ObjectApiResponse({'name': 'c4b9a141cb9f', 'cluster_name': 'docker-cluster', 'cluster_uuid': 'zvY8omxTS82s8jtkdJwk3w', 'version': {'number': '8.4.3', 'build_flavor': 'default', 'build_type': 'docker', 'build_hash': '42f05b9372a9a4a470db3b52817899b99a76ee73', 'build_date': '2022-10-04T07:17:24.662462378Z', 'build_snapshot': False, 'lucene_version': '9.3.0', 'minimum_wire_compatibility_version': '7.17.0', 'minimum_index_compatibility_version': '7.0.0'}, 'tagline': 'You Know, for Search'})

# Creating mappings and Index

Imagine that you need to create a schema. what do you need? I would say the column names, the table name, the type of data you are going to introduce...

The mapping will set this metadata.

In [10]:
index_settings = {
    "settings": {
        "number_of_shards": 1,
        "number_of_replicas": 0
    },
    "mappings": {
    "properties": {
        "text": {
            "type": "text",
        },
        "section": {
            "type": "keyword",
        },
        "chapter": {
            "type": "text",
        },
        "title": {
            "type": "text",
        },
        "text_vector": {
            "type": "dense_vector",
            "dims": 768, # got them above
            "index": True,
            "similarity": "cosine"
        }
    }
}

}


In [11]:
index_name = "ml-interview-questions"

# it is better to delete the index every time when experimenting
es_client.indices.delete(index=index_name, ignore_unavailable=True) 
es_client.indices.create(index=index_name, body=index_settings)

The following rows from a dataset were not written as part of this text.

(** One page: the allocated page is mapped next, or is given back. *)
Lemma alloced_step s s1 root fl x fl2 v0 us a :
  vm_inv s root fl -> Lk_kmem ∉ k_held s -> alloced s s1 root fl (x :: fl2) v0 us ->
  a = (v0 + Z.of_nat (length us)) * PGSIZE -> 0 <= v0 -> a + PGSIZE <= MAXVA ->
  aspace (k_mem s) root (v0 + Z.of_nat (length us)) = 0 ->
  exists r s4 fl4, mappages root a PGSIZE x USER_RWX (zeroed s1 x) = Ret r s4 /\
    ((r = 0 /\ alloced s s4 root fl fl4 v0 (us ++ [x]) /\ (length fl2 <= length fl4 + 2)%nat) \/
     (r = -1 /\ (length fl2 < 2)%nat /\ page_ok x /\ (Lk_kmem ∉ k_held s4) /\
      alloced s (kfree_state x s4) root fl [x] v0 us)).
Proof.
  intros Hi Hlk Hal Ha Hv0 Hmax Hfree. destruct (alloced_frames _ _ _ _ _ _ _ Hi Hal) as [HND Hokus].
  pose proof Hal as (HT1 & Hsub & HP & Hz & Has). pose proof HT1 as (Hi1 & _).
  destruct (tree_ok_facts _ _ _ _ Hi1) as (Hf1 & _ & _ & _ & Hpl & Hdis).
  inversion Hpl as [|? ? Hpx Hpl2]; subst.
  destruct (zeroed_pages s1 x (page_ok_aligned x Hpx)) as [Hzp Hzx].
  destruct (take_page s1 root x fl2 _ Hi1 Hzp) as (HT3 & Ht3 & Ha3). change (taken s1 x _) with (zeroed s1 x) in HT3.
  pose proof HT3 as (Hi3 & _). set (k := Z.of_nat (length us)) in *.
  assert (Hdiv : (v0 + k) * PGSIZE / PGSIZE = v0 + k) by (apply Z.div_mul; discriminate).
  assert (Hdiv2 : ((v0 + k) * PGSIZE + PGSIZE - 1) / PGSIZE = v0 + k).
  { unfold PGSIZE. Z.div_mod_to_equations. lia. }
  assert (Hvpn : vpn_ok (v0 + k)).
  { unfold vpn_ok. change (MAXVA / PGSIZE) with 67108864. change MAXVA with 274877906944 in Hmax.
    unfold PGSIZE in Hmax. lia. }
  assert (Hlk3 : Lk_kmem ∉ k_held (zeroed s1 x)).
  { rewrite (vm_trans_held _ _ _ _ _ HT3), (vm_trans_held _ _ _ _ _ HT1). done. }
  pose proof (page_ok_pa x Hpx) as Hxr.
  destruct (mappages_spec (zeroed s1 x) root fl2 ((v0 + k) * PGSIZE) PGSIZE x USER_RWX)
    as (r & s4 & fl4 & k4 & Hmp & (HT4 & Hsub4 & Hcons4 & Has4) & Hlen4 & Hres); try done;
    try (apply page_ok_range in Hpx; unfold KERNBASE, PHYSTOP, KERNBASE, PGSIZE in *; lia).
  { intros vpn. rewrite Hdiv, Hdiv2. intros Hv. assert (vpn = v0 + k) as -> by lia.
    unfold zeroed, taken. kred. rewrite Ha3, Has by done. unfold k. rewrite alloc_range_next. fold k.
    by rewrite Hfree. }
  rewrite Hdiv in *. rewrite Hdiv2 in *. cbv zeta in Hlen4, Hres.
  exists r, s4, fl4. split; [done|].
  assert (HT14 : vm_trans s1 s4 root (x :: fl2) fl4).
  { apply vm_trans_trans with (zeroed s1 x) fl2; try done. intros y Hy. left. by apply elem_of_cons; right. }
  assert (HT04 : vm_trans s s4 root fl fl4) by (apply vm_trans_trans with s1 (x :: fl2); auto).
  assert (Hx4 : (x ∉ tables (k_mem s1) 2 root) /\ (x ∉ fl2)).
  { apply NoDup_app in HND as (_ & _ & HND). rewrite <- Permutation_middle in HND.
    apply NoDup_cons in HND as [HND _]. rewrite elem_of_app in HND. tauto. }
  assert (Hz4 : forall q, q ∈ fl4 -> q ∈ x :: fl2).
  { intros q Hq. apply elem_of_cons. right. auto. }
  pose proof (alloced_zero_kept _ _ _ _ _ _ _ _ _ Hi Hal HT14 Hz4) as Hus4.
  assert (HP4 : (us ++ [x]) ++ tables (k_mem s4) 2 root ++ fl4 ≡ₚ tables (k_mem s) 2 root ++ fl).
  { rewrite Hcons4, Ht3, <- HP, <- app_assoc. simpl. f_equiv. by rewrite <- Permutation_middle. }
  destruct Hres as [[-> ->]|(-> & -> & Hk4 & Hlen)].
  - left. split; [done|]. split; [|lia]. split; [done|]. split; [|split; [exact HP4|split]].
    + intros y [Hy|Hy]; [|apply Hsub; right; auto]. apply elem_of_app in Hy as [Hy|Hy]; [auto|].
      apply list_elem_of_singleton in Hy as ->. apply Hsub. right. by apply elem_of_cons; left.
    + apply Forall_app. split; [done|]. apply Forall_singleton.
      apply (zero_page_same (k_mem (zeroed s1 x))); [done|]. apply HT4; try tauto.
      * by apply page_ok_aligned.
      * rewrite Ht3. tauto.
      * intros Hy%Hsub4. tauto.
    + intros vpn Hv. rewrite Has4 by done. replace (v0 + k - (v0 + k) + 1) with 1 by lia.
      rewrite <- alloc_range_snoc. fold k. unfold map_range. rewrite Ha3, Has by done. done.
  - assert (k4 = 0) as -> by lia.
    right. split; [done|]. split; [lia|]. split; [done|].
    split; [by rewrite (vm_trans_held _ _ _ _ _ HT04)|].
    assert (Hxt : x ∉ tables (k_mem s4) 2 root).
    { intros Hx. destruct HT4 as (_ & _ & _ & HTx). apply HTx in Hx. rewrite Ht3 in Hx. tauto. }
    destruct (kfree_vm s4 root [] x (proj1 HT4) Hpx Hxt (not_elem_of_nil x)) as (HT5 & Ht5 & _ & Ha5).
    assert (Hin : forall y, y ∈ [x] -> y ∈ x :: fl2).
    { intros y ->%list_elem_of_singleton. by apply elem_of_cons; left. }
    assert (HT15 : vm_trans s1 (kfree_state x s4) root (x :: fl2) [x]).
    { apply vm_trans_trans with s4 []; [|exact HT14|exact HT5]. intros y []%elem_of_nil. }
    split; [|split; [|split; [|split]]].
    + apply vm_trans_trans with s1 (x :: fl2); auto.
    + intros y [Hy|Hy]; apply Hsub; [by left|right; auto].
    + rewrite Ht5, <- HP4, app_nil_r, <- app_assoc. f_equiv. by rewrite Permutation_app_comm.
    + by apply (alloced_zero_kept s s1 _ root fl (x :: fl2) [x] v0).
    + intros vpn Hv. rewrite Ha5, Has4 by done. rewrite map_range_0, Ha3. auto.
Qed.

Lemma alloc_range_in A v0 us i p :
  0 <= i -> us !! Z.to_nat i = Some p -> alloc_range A v0 us (v0 + i) = mkpte p (Z.lor USER_RWX PTE_V).
Proof.
  intros Hi Hp. unfold alloc_range. destruct (Z.leb_spec v0 (v0 + i)); [|lia].
  by replace (v0 + i - v0) with i by lia; rewrite Hp.
Qed.

(** Frames mapped by [alloc_range], read back from the entries. *)
Lemma freed_alloced B A v0 us :
  (forall i, 0 <= i < Z.of_nat (length us) -> B (v0 + i) = alloc_range A v0 us (v0 + i)) ->
  Forall page_ok us -> freed B v0 (length us) = rev us.
Proof.
  intros HB Hok. unfold freed. f_equal. apply list_eq. intros i.
  rewrite list_lookup_fmap. destruct (decide (i < length us)%nat) as [Hi|Hi].
  - rewrite lookup_seq_lt by done. destruct (lookup_lt_is_Some_2 us i Hi) as [p Hp].
    simpl. rewrite HB by lia. rewrite (alloc_range_in _ _ _ _ p) by (lia || by rewrite Nat2Z.id).
    rewrite Hp. f_equal. rewrite Forall_forall in Hok.
    pose proof (Hok p (list_elem_of_lookup_2 _ _ _ Hp)) as Hpk.
    apply PTE2PA_mkpte; [by apply page_ok_pa|by apply page_ok_aligned|vm_compute; intuition congruence].
  - rewrite lookup_seq_ge by lia. symmetry. apply lookup_ge_None_2. lia.
Qed.

(** Undoing a partial allocation gives every page back. *)
Lemma alloced_undo s s1 root fl fl1 v0 us :
  vm_inv s root fl -> Lk_kmem ∉ k_held s -> alloced s s1 root fl fl1 v0 us -> 0 <= v0 ->
  (v0 + Z.of_nat (length us)) * PGSIZE <= MAXVA ->
  (forall i, 0 <= i < Z.of_nat (length us) -> aspace (k_mem s) root (v0 + i) = 0) ->
  exists r s2 fl2, uvmdealloc root ((v0 + Z.of_nat (length us)) * PGSIZE) (v0 * PGSIZE) s1 = Ret r s2 /\
    vm_trans s s2 root fl fl2 /\ tables (k_mem s2) 2 root ++ fl2 ≡ₚ tables (k_mem s) 2 root ++ fl /\
    forall vpn, vpn_ok vpn -> aspace (k_mem s2) root vpn = aspace (k_mem s) root vpn.
Proof.
  intros Hi Hlk Hal Hv0 Hmax Hz. destruct (alloced_frames _ _ _ _ _ _ _ Hi Hal) as [HND Hok].
  destruct Hal as (HT & Hsub & HP & _ & Has). change MAXVA with 274877906944 in Hmax.
  assert (Hru : forall z, 0 <= z <= v0 + Z.of_nat (length us) -> PGROUNDUP (z * PGSIZE) = z * PGSIZE).
  { intros z ?. apply PGROUNDUP_id; [unfold PGSIZE in *; lia|apply Z.mod_mul; discriminate]. }
  assert (Hn : pages_between (v0 * PGSIZE) ((v0 + Z.of_nat (length us)) * PGSIZE) = length us).
  { unfold pages_between. rewrite !Hru by lia. rewrite <- Z.mul_sub_distr_r, Z.div_mul by discriminate. lia. }
  assert (Hd : PGROUNDUP (v0 * PGSIZE) / PGSIZE = v0) by (rewrite Hru by lia; apply Z.div_mul; discriminate).
  assert (HB : forall i, 0 <= i < Z.of_nat (length us) ->
            aspace (k_mem s1) root (v0 + i) = alloc_range (aspace (k_mem s) root) v0 us (v0 + i)).
  { intros i Hir. apply Has. unfold vpn_ok. change (MAXVA / PGSIZE) with 67108864. unfold PGSIZE in Hmax. lia. }
  pose proof (freed_alloced _ _ _ _ HB Hok) as Hfr.
  destruct (uvmdealloc_spec s1 root fl1 ((v0 + Z.of_nat (length us)) * PGSIZE) (v0 * PGSIZE))
    as (s2 & Hr & Hu); rewrite ?Hn, ?Hd.
  - apply HT.
  - by rewrite (vm_trans_held _ _ _ _ _ HT).
  - change MAXVA with 274877906944. unfold PGSIZE in *. lia.
  - change MAXVA with 274877906944. unfold PGSIZE in *. lia.
  - split.
    + intros i Hir. rewrite HB by done. destruct (lookup_lt_is_Some_2 us (Z.to_nat i)) as [p Hp]; [lia|].
      rewrite (alloc_range_in _ _ _ _ p) by (lia || done). rewrite Forall_forall in Hok.
      pose proof (page_ok_pa p (Hok p (list_elem_of_lookup_2 _ _ _ Hp))) as Hpr.
      rewrite hasbit_mkpte, mkpte_flags by (done || vm_compute; intuition congruence).
      split; [done|discriminate].
    + intros _. rewrite Hfr, <- (Permutation_rev us). done.
  - rewrite Hn, Hd in Hu. destruct Hu as (HT2 & Ht2 & Ha2). unfold free_after in HT2. rewrite Hfr in HT2.
    exists (Z.min ((v0 + Z.of_nat (length us)) * PGSIZE) (v0 * PGSIZE)), s2, (rev us ++ fl1).
    split; [done|]. split; [|split].
    + eapply vm_trans_trans; [|exact HT|exact HT2]. intros x Hx. left. auto.
    + rewrite Ht2, <- HP, <- (Permutation_rev us). by rewrite !app_assoc, (Permutation_app_comm us).
    + intros vpn Hv. rewrite Ha2 by done. unfold unmap_range. rewrite Has by done.
      destruct (Z.leb_spec v0 vpn), (Z.ltb_spec vpn (v0 + Z.of_nat (length us))); cbn [andb].
      * symmetry. replace vpn with (v0 + (vpn - v0)) by lia. apply Hz. lia.
      * unfold alloc_range. destruct (v0 <=? vpn); [|done]. rewrite lookup_ge_None_2 by lia. done.
      * unfold alloc_range. destruct (Z.leb_spec v0 vpn); [lia|done].
      * unfold alloc_range. destruct (Z.leb_spec v0 vpn); [lia|done].
Qed.

(** What [uvmalloc] of [n] pages from [v0] returns: [newsz] with the pages
    mapped; or 0 with everything given back, for want of memory. *)
Definition uvmalloc_post (s : kstate) (root : Z) (fl : list Z) (v0 : Z) (n : nat) (newsz r : Z)
    (s' : kstate) : Prop :=
  exists fl',
    (r = newsz /\ exists us, length us = n /\ alloced s s' root fl fl' v0 us) \/
    (r = 0 /\ (length fl < 3 * n)%nat /\ vm_trans s s' root fl fl' /\
     tables (k_mem s') 2 root ++ fl' ≡ₚ tables (k_mem s) 2 root ++ fl /\
     forall vpn, vpn_ok vpn -> aspace (k_mem s') root vpn = aspace (k_mem s) root vpn).

(** The loop of [uvmalloc] from [v0] to [newsz], all [n] pages unmapped. *)
Lemma uvmalloc_loop s root fl v0 (n : nat) newsz :
  vm_inv s root fl -> Lk_kmem ∉ k_held s -> 0 <= v0 -> (v0 + Z.of_nat n) * PGSIZE <= MAXVA ->
  (v0 + Z.of_nat n) * PGSIZE - PGSIZE < newsz <= (v0 + Z.of_nat n) * PGSIZE ->
  (forall i, 0 <= i < Z.of_nat n -> aspace (k_mem s) root (v0 + i) = 0) ->
  exists r s', loop (fun a =>
      if a <? newsz
      then
        mem <- kalloc ;;
        if mem =? 0
        then uvmdealloc root a (v0 * PGSIZE) ;;; ret (inr 0)
        else
          kmemset mem 0 PGSIZE ;;;
          r <- mappages root a PGSIZE mem USER_RWX ;;
          if negb (r =? 0)
          then kfree mem ;;; uvmdealloc root a (v0 * PGSIZE) ;;; ret (inr 0)
          else ret (inl (u64 (a + PGSIZE)))
      else ret (inr newsz)) (v0 * PGSIZE) s = Ret r s' /\
    uvmalloc_post s root fl v0 n newsz r s'.
Proof.
  intros Hi Hlk Hv0 Hmax Hnew Hz. change MAXVA with 274877906944 in Hmax.
  apply (loop_measure _
    (fun a s1 => exists us fl1, alloced s s1 root fl fl1 v0 us /\ (length us <= n)%nat /\
       a = (v0 + Z.of_nat (length us)) * PGSIZE /\ (length fl <= length fl1 + 3 * length us)%nat)
    (fun a _ => Z.to_nat ((v0 + Z.of_nat n) * PGSIZE - a))
    (fun o => exists r s', o = Ret r s' /\ uvmalloc_post s root fl v0 n newsz r s')).
  - intros a s1 (us & fl1 & Hal & Hus & Ha & Hcost).
    destruct (Z.ltb_spec a newsz) as [Hlt|Hge].
    2:{ right; left. do 2 eexists. split; [done|]. do 2 eexists. split; [done|]. exists fl1. left.
        split; [done|]. exists us. split; [unfold PGSIZE in *; lia|done]. }
    assert (Hk : (length us < n)%nat) by (unfold PGSIZE in *; lia).
    assert (Hmx : (v0 + Z.of_nat (length us)) * PGSIZE + PGSIZE <= MAXVA).
    { change MAXVA with 274877906944. unfold PGSIZE in *. lia. }
    assert (Hlk1 : Lk_kmem ∉ k_held s1).
    { destruct Hal as (HT & _). by rewrite (vm_trans_held _ _ _ _ _ HT). }
    pose proof (proj1 (proj1 Hal)) as Hi1.
    destruct fl1 as [|x fl2].
    + destruct (alloced_undo s s1 root fl [] v0 us) as (r & s2 & fl2 & Hr & HT2 & HP2 & Ha2);
        [done|done|done|done|lia|intros; apply Hz; lia|].
      rewrite <- Ha in Hr. pose proof (kalloc_run_empty s1 (proj1 (proj1 Hi1)) Hlk1) as Hka.
      right; left. krun. cbn [Z.eqb]. krun. do 2 eexists. split; [done|]. do 2 eexists. split; [done|].
      exists fl2. right.
      split; [done|]. split; [simpl in Hcost; lia|]. done.
    + destruct (alloced_step s s1 root fl x fl2 v0 us a) as (r & s4 & fl4 & Hmp & Hres);
        [done|done|done|done|done|lia|apply Hz; lia|].
      destruct (alloc_zeroed s1 x fl2 (proj1 Hi1) Hlk1) as (Hka & Hnz & Hms).
      krun. destruct (Z.eqb_spec x 0); [done|]. krun.
      destruct Hres as [(-> & Hal4 & Hc4)|(-> & Hc4 & Hpx & Hlk4 & Hal5)]; cbn [negb Z.eqb].
      * left. do 2 eexists. split; [done|]. rewrite u64_small by (unfold PGSIZE in *; lia).
        split; [|unfold PGSIZE in *; lia]. exists (us ++ [x]), fl4. rewrite length_app. simpl in *.
        split; [done|]. split; [lia|]. split; [unfold PGSIZE in *; lia|lia].
      * pose proof (kfree_run x s4 Hpx Hlk4) as Hkf.
        destruct (alloced_undo s _ root fl [x] v0 us Hi Hlk Hal5 Hv0) as (r & s6 & fl6 & Hr & HT6 & HP6 & Ha6);
          [lia|intros; apply Hz; lia|].
        rewrite <- Ha in Hr. right; left. krun. do 2 eexists. split; [done|]. do 2 eexists. split; [done|].
        exists fl6. right. split; [done|]. split; [simpl in Hcost; lia|]. done.
  - exists [], fl. split; [|simpl; split; [lia|split; [lia|lia]]].
    split; [by apply vm_trans_refl|]. split; [|split; [done|split; [done|]]].
    + intros x [Hx|Hx]; [by apply elem_of_nil in Hx|done].
    + intros vpn _. by rewrite alloc_range_nil.
  - unfold PGSIZE in *. lia.
Qed.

ObjectApiResponse({'acknowledged': True, 'shards_acknowledged': True, 'index': 'ml-interview-questions'})

## Add documents to the Index

In [12]:
for doc in documents:
    try:
        es_client.index(index=index_name, body=doc)
    except Exception as e:
        print(f"Error when indexing the document: {e}")

## Create user query

In [13]:
search_term = "what are the steps of ML interviews?"
vector_search_term = model.encode(search_term)

In [14]:
res = es_client.search(
    index="ml-interview-questions",
    body={
        "size": 5,  
        "knn": {
            "field": "text_vector",  
            "query_vector": vector_search_term,
            "k": 5,  
            "num_candidates": 1000  
        },
        "_source": ["text", "section", "title", "chapter"]
    }
)
res['hits']['hits']

[]

# Semantic Search with Elasticsearch

In [17]:
knn_query = {
    "field": "text_vector",
    "query_vector": vector_search_term,
    "k": 5,
    "num_candidates": 10000
}

In [18]:
response = es_client.search(
    index=index_name,
    body={
        "size": 5,
        "knn": {
            "field": "text_vector",
            "query_vector": vector_search_term,
            "k": 5,
            "num_candidates": 10000
        },
        "query": {
            "bool": {

            }
        }
    }
)

response['hits']['hits']


[{'_index': 'ml-interview-questions',
  '_id': 'g8XylZIByzqUH6XnCljF',
  '_score': 1.8904558,
  '_source': {'chapter': 'CHAPTER 8',
   'title': 'Tying It All Together: Your Interview Roadmap',
   'section': 'Interview Preparation Checklist',
   'text': 'Now that you’ve gone through the entire ML interview process, it’s time to create a plan. In Chapters 1 and 2 , you learned about the many types of ML jobs and did a self-assessment of which one(s) might be more suitable for you. Based on that, you also learned about the skills you are expected to be stronger in. In the subsequent chapters, you learned about what types of questions are commonly asked in inter‐ views. Are there any types that you need to prepare more for? The goal of this book is for you to start bridging the gap, not just read about bridging the gap. To succeed in interviews and land the job, taking action will help you—not just thinking about taking action. Follow this checklist to create a plan for your interview proc

#### Score == 2.72. When semanticsearch with elasticsearch can be more than 1.